Green Heart Factory:
The system was introduced in fiscal 2006 to certify factories with outstanding environmental performance as Green Heart Factories. Plants that score at least 85 points out of 100 on seven criteria including reduction of environmental impact and relations with the local community are designated as Green Heart Factories.
|Address||1-1, Nishi-Hitotsuya, Settsu, Osaka 566-8585, Japan|
|Site area||Approx. 413,000m2|
|Employees||2,262 (As of March, 2018)|
|Main products||Fluorochemical products, Air conditioning/refrigeration equipment, oil hydraulic products, precision defense equipment, other|
|ISO 14001 certified||1997|
|Latest ISO 14001 update||March 24, 2016|
|Bird's-eye view of Yodogawa Plant|
In 1998, the Yodogawa Plant installed equipment for the destruction of recovered fluorocarbons so that it could carry out this activity on site.

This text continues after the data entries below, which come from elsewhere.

(** What thread [i], with [v] read last, makes of the object of its next operation, and
    whether it goes past it; None when it is blocked (or would unlock a mutex it has not
    locked, which panics). *)
Definition on_object (i : nat) (op : lock_op) (v : option V) (o : object) : option (object * bool) :=
  match op with
  | RLock _ => match writer o with None => Some (mkObject (value o) (S (readers o)) None, true) | Some _ => None end
  | RUnlock _ => match readers o with S n => Some (mkObject (value o) n (writer o), true) | O => None end
  | Lock _ =>
      match writer o with
      | None => Some (mkObject (value o) (readers o) (Some (i, false)), false)
      | Some (j, false) =>
          if bool_decide (j = i ∧ readers o = 0) then Some (mkObject (value o) (readers o) (Some (i, true)), true) else None
      | Some (_, true) => None
      end
  | Unlock _ =>
      match writer o with
      | Some (j, true) => if bool_decide (j = i) then Some (mkObject (value o) (readers o) None, true) else None
      | _ => None
      end
  | Load _ => Some (o, true)
  | Store _ f => match v with Some v => Some (mkObject (f v) (readers o) (writer o), true) | None => None end
  | Branch _ _ => None
  end.

(** A step of thread [i]; None when it has finished or is blocked. *)
Definition do (i : nat) (m : machine) : option machine :=
  match threads m !! i with
  | None => None
  | Some t =>
      match code t with
      | [] => None
      | Branch _ g :: c =>
          match local t with
          | Some v => Some (mkMachine (objects m) (<[i := mkThread (g v ++ c) (Some v)]> (threads m)))
          | None => None
          end
      | op :: c =>
          match op_object op with
          | None => None
          | Some l =>
              match objects m !! l with
              | None => None
              | Some o =>
                  match on_object i op (local t) o with
                  | None => None
                  | Some (o', moves) =>
                      let seen := match op with Load _ => Some (value o) | _ => local t end in
                      Some (mkMachine (<[l := o']> (objects m))
                              (if moves : bool then <[i := mkThread c seen]> (threads m) else threads m))
                  end
              end
          end
      end
  end.

(** A schedule: the thread that moves at each step. *)
Fixpoint run (sched : list nat) (m : machine) : option machine :=
  match sched with
  | [] => Some m
  | i :: sched => match do i m with Some m' => run sched m' | None => None end
  end.

Definition next_op (m : machine) (i : nat) : option lock_op := threads m !! i ≫= λ t, head (code t).
Definition finished (m : machine) : Prop := Forall (λ t, code t = []) (threads m).

(** Two accesses of an object are about to happen at once, one of them an assignment. *)
Definition data_race (m : machine) : Prop := ∃ i j l f, i ≠ j ∧ next_op m i = Some (Store l f) ∧
  (next_op m j = Some (Load l) ∨ ∃ g, next_op m j = Some (Store l g)).

(** The assignments of a schedule, in order: thread, object, function. *)
Definition store_of (i : nat) (o : option lock_op) : list (nat * nat * (V → V)) :=
  match o with Some (Store l f) => [(i, l, f)] | _ => [] end.
Fixpoint stores (sched : list nat) (m : machine) : list (nat * nat * (V → V)) :=
  match sched with
  | [] => []
  | i :: sched => match do i m with None => [] | Some m' => store_of i (next_op m i) ++ stores sched m' end
  end.

Definition to_object (l : nat) (log : list (nat * nat * (V → V))) : list (V → V) := (filter (λ e, e.1.2 = l) log).*2.
Definition by_thread (i : nat) (log : list (nat * nat * (V → V))) : list (nat * (V → V)) :=
  (λ e, (e.1.2, e.2)) <$> filter (λ e, e.1.1 = i) log.
Definition writes_of (c : list lock_op) : list (nat * (V → V)) :=
  omap (λ o, match o with Store l f => Some (l, f) | _ => None end) c.

Definition values (m : machine) : list V := value <$> objects m.

(** Every operation costs two steps at most; a branch pays for what it leads to. *)
Definition cost (o : lock_op) : nat := match o with Branch k g => 1 + 2 * k | _ => 2 end.
End machine.
Arguments lock_op V : clear implicits.
Arguments object V : clear implicits.
Arguments thread V : clear implicits.
Arguments machine V : clear implicits.

(** ** The discipline *)
Section discipline.
Context {V : Type} (n : nat) (I : nat → V → Prop).

(** The locks a thread holds; true for writing. *)
Abbreviation held := (gmap nat bool).
Definition above (l : nat) (h : held) : Prop := ∀ l' w, h !! l' = Some w → l' < l.

(** [disc h seen c]: code [c] is in order for a thread that holds [h] and has just read
    [seen]. Every object has an invariant, [I]. *)
Inductive disc : held → option nat → list (lock_op V) → Prop :=
  | disc_done seen : disc ∅ seen []
  | disc_rlock h seen l c : l < n → above l h → disc (<[l := false]> h) None c → disc h seen (RLock l :: c)
  | disc_lock h seen l c : l < n → above l h → disc (<[l := true]> h) None c → disc h seen (Lock l :: c)
  | disc_runlock h seen l c : h !! l = Some false → disc (delete l h) None c → disc h seen (RUnlock l :: c)
  | disc_unlock h seen l c : h !! l = Some true → disc (delete l h) None c → disc h seen (Unlock l :: c)
  | disc_load h seen l w c : h !! l = Some w → disc h (Some l) c → disc h seen (Load l :: c)
  | disc_store h l f c : h !! l = Some true → (∀ v, I l v → I l (f v)) → disc h None c → disc h (Some l) (Store l f :: c)
  | disc_branch h l w k g c : h !! l = Some w →
      (∀ v, I l v → sum_list (cost <$> g v) ≤ 2 * k ∧ writes_of (g v) = [] ∧ disc h None (g v ++ c)) →
      disc h (Some l) (Branch k g :: c).

(** Whole calls can follow each other. *)
Definition call (c : list (lock_op V)) : Prop := ∀ rest, disc ∅ None rest → disc ∅ None (c ++ rest).

Lemma call_nil : call [].
Proof. by intros rest. Qed.

Lemma call_join cs : Forall call cs → disc ∅ None (mjoin cs).
Proof. induction 1 as [|c cs Hc _ IH]; [constructor|]. by apply Hc. Qed.

(** ** The invariant, with what each thread holds and has read *)
Abbreviation ghost := (held * option nat)%type.
Definition reads (l : nat) (g : ghost) : nat := if decide (g.1 !! l = Some false) then 1 else 0.
Definition readers_of (l : nat) (gs : list ghost) : nat := sum_list (reads l <$> gs).

Record thread_ok (os : list (object V)) (t : thread V) (g : ghost) : Prop := {
  ok_disc : disc g.1 g.2 (code t);
  ok_held : ∀ l w, g.1 !! l = Some w → l < n;
  ok_seen : ∀ l, g.2 = Some l → ∃ v, local t = Some v ∧ I l v ∧
    (g.1 !! l = Some true → ∃ o, os !! l = Some o ∧ value o = v);
}.

Record object_ok (m : machine V) (gs : list ghost) (l : nat) (o : object V) : Prop := {
  ok_value : I l (value o);
  ok_readers : readers o = readers_of l gs;
  ok_writer : ∀ i, writer o = Some (i, true) ↔ ∃ g, gs !! i = Some g ∧ g.1 !! l = Some true;
  ok_exclusive : ∀ i, writer o = Some (i, true) → readers o = 0;
  ok_announced : ∀ i, writer o = Some (i, false) → ∃ t c, threads m !! i = Some t ∧ code t = Lock l :: c;
}.

Record Inv (m : machine V) (gs : list ghost) : Prop := {
  inv_objects : length (objects m) = n;
  inv_ghosts : length gs = length (threads m);
  inv_thread : ∀ i t g, threads m !! i = Some t → gs !! i = Some g → thread_ok (objects m) t g;
  inv_object : ∀ l o, objects m !! l = Some o → object_ok m gs l o;
}.

Lemma sum_list_insert {A} (g : A → nat) (l : list A) i x y :
  l !! i = Some x → sum_list (g <$> <[i := y]> l) + g x = sum_list (g <$> l) + g y.
Proof.
  revert i; induction l as [|z l IH]; intros [|i] H; csimpl in *; simplify_eq; [lia|]. apply IH in H. lia.
Qed.

Lemma readers_of_insert l gs i g g' :
  gs !! i = Some g → readers_of l (<[i := g']> gs) + reads l g = readers_of l gs + reads l g'.
Proof. apply sum_list_insert. Qed.

Lemma readers_of_pos l gs : readers_of l gs ≠ 0 → ∃ i g, gs !! i = Some g ∧ g.1 !! l = Some false.
Proof.
  unfold readers_of; induction gs as [|g gs IH]; csimpl; [done|]. unfold reads at 1. case_decide as Hp.
  - intros _. by exists 0, g.
  - intros (i & g' & ? & ?)%IH. by exists (S i), g'.
Qed.

Lemma readers_of_reads l gs i g : gs !! i = Some g → g.1 !! l = Some false → readers_of l gs ≠ 0.
Proof.
  unfold readers_of. revert i; induction gs as [|g' gs IH]; intros [|i] Ht Hp; csimpl in *; simplify_eq.
  - unfold reads at 1. by rewrite decide_True.
  - apply IH in Ht; [lia|done].
Qed.

Lemma ghost_of m gs i t : Inv m gs → threads m !! i = Some t → ∃ g, gs !! i = Some g ∧ thread_ok (objects m) t g.
Proof.
  intros HI Ht. assert (is_Some (gs !! i)) as [g Hg].
  { apply lookup_lt_is_Some. rewrite (inv_ghosts _ _ HI). by eapply lookup_lt_Some. }
  exists g. split; [done|]. by eapply inv_thread.
Qed.
(* ===== verification/Live.v ===== *)
(** * Mutual TLS between two workloads with live sources

    The composition of Watcher.v, Sources.v, TlsConfig.v and SpiffeTls.v: two
    workloads, each with an X509Source kept up to date by its own Workload API,
    connect with the configurations of src/spiffetls/tlsconfig. The world of a
    handshake is the pair of their sources at that moment; the configurations are
    made once and never change. *)

From S2P Require Import Prelude Path GoUrl ID Match Crypto X509 X509Sample Pem BundleSet X509Bundle Jose JwtBundle WitBundle X509Svid Jwt JwtSvid WitSvid Backoff Addr Client Watcher Sources TlsConfig SpiffeTls.

Section live.
Context {C : Charset} {CL : CharsetLaws C} {L : X509Lib} {LL : X509LibLaws L} {V : X509Verifier} {VL : VerifierLaws V}.
Context {J : JoseLib} {T : JwtLib} {K : JwkLib} {KP : JwkPrivateLib}.

(** An X509Source: the state of its watcher's machine, and its closed flag. *)
Record live : Type := mkLive { lv_machine : state X509Source source_update; lv_closed : bool }.

Definition live_source (l : live) : Source X509Source := mkSource (src (lv_machine l)) (lv_closed l).

(** Any state after NewX509Source has returned a source. *)
Definition up picker (l : live) : Prop :=
  main (lv_machine l) = Returned None ∧
  ∃ given, reachable (X509Source_fn picker) api_delivers (mkX509Source None None) given
    (newWatcher_prog (X509Source_fn picker) given) (lv_machine l).

(** The context its Workload API delivered last. *)
Definition current (l : live) : option X509Context := latest1 (trace (lv_machine l)).

(** The world of a handshake: the client's source and the server's. *)
Definition world : Type := live * live.
Context {TL : TlsLib (W := world)}.

Definition svids_of (side : world → live) : svid_source (W := world) := λ w, X509Source_GetX509SVID (live_source (side w)).
Definition bundles_of (side : world → live) : bundle_source (W := world) :=
  Some (λ w td, X509Source_GetX509BundleForTrustDomain (live_source (side w)) td).
Lemma sample_dials id : serverID (C := charset_deny) = Ok id →
  Tls (Dialed (MTLSClientConfig (C := charset_deny) (as_svid (W := unit) 1) (as_bundle 1) (AuthorizeID id) [])) ∈
    did (run_tls_client (C := charset_deny) (JSrc := nat) (Listener := nat)).
Proof. intros Hid. unfold run_tls_client. rewrite Hid. cbn -[MTLSClientConfig HookMTLSClientConfig]. right. by left. Qed.

Lemma programs_authenticate_witness :
  let run := did (run_tls_client (C := charset_deny) (JSrc := nat) (Listener := nat)) in
  ∃ config, Tls (Dialed config) ∈ run ∧
    expects (C := charset_deny) run (client_accepts config) "spiffe://example.org/server".
Proof.
  intros run. destruct (serverID (C := charset_deny)) as [id| |] eqn:Hid; try (by vm_compute in Hid).
  eexists. split; [exact (sample_dials id Hid)|].
  assert (Forall (authenticated (C := charset_deny) run) run) as Ha.
  { apply (programs_authenticate (C := charset_deny) []). do 7 right. by left. }
  exact (proj1 (Forall_forall _ _) Ha _ (sample_dials id Hid)).
Defined.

Besides conducting thorough recovery and destruction of fluorocarbons generated during Daikin manufacturing, the Yodogawa Plant properly destroys the fluorocarbons that the Service Department recovers from customers and other outside entities.
Destruction facilities for recovered fluorocarbon
After the fluorocarbons have been completely broken down at a combustion destruction temperature of 1,250°C, they are rendered harmless.
The Yodogawa Plant has introduced cogeneration systems, which make use of the waste heat generated during power generation. The result has been a 20% reduction in CO2 emissions.
The plant has installed a waterproof, all-in-one flexible solar power generation system on the roof on a trial basis. The system uses Daikin ETFE fluoropolymer film to improve the solar panels' resistance to weathering and dirt. The system can generate up to 6 kW (enough to power two homes).
Lighting in regularly used rooms like offices and conference rooms was converted to inverter-type fluorescent fixtures, resulting in a decrease in electricity for lighting of about 30%. The plant is also gradually switching outdoor lighting to LED.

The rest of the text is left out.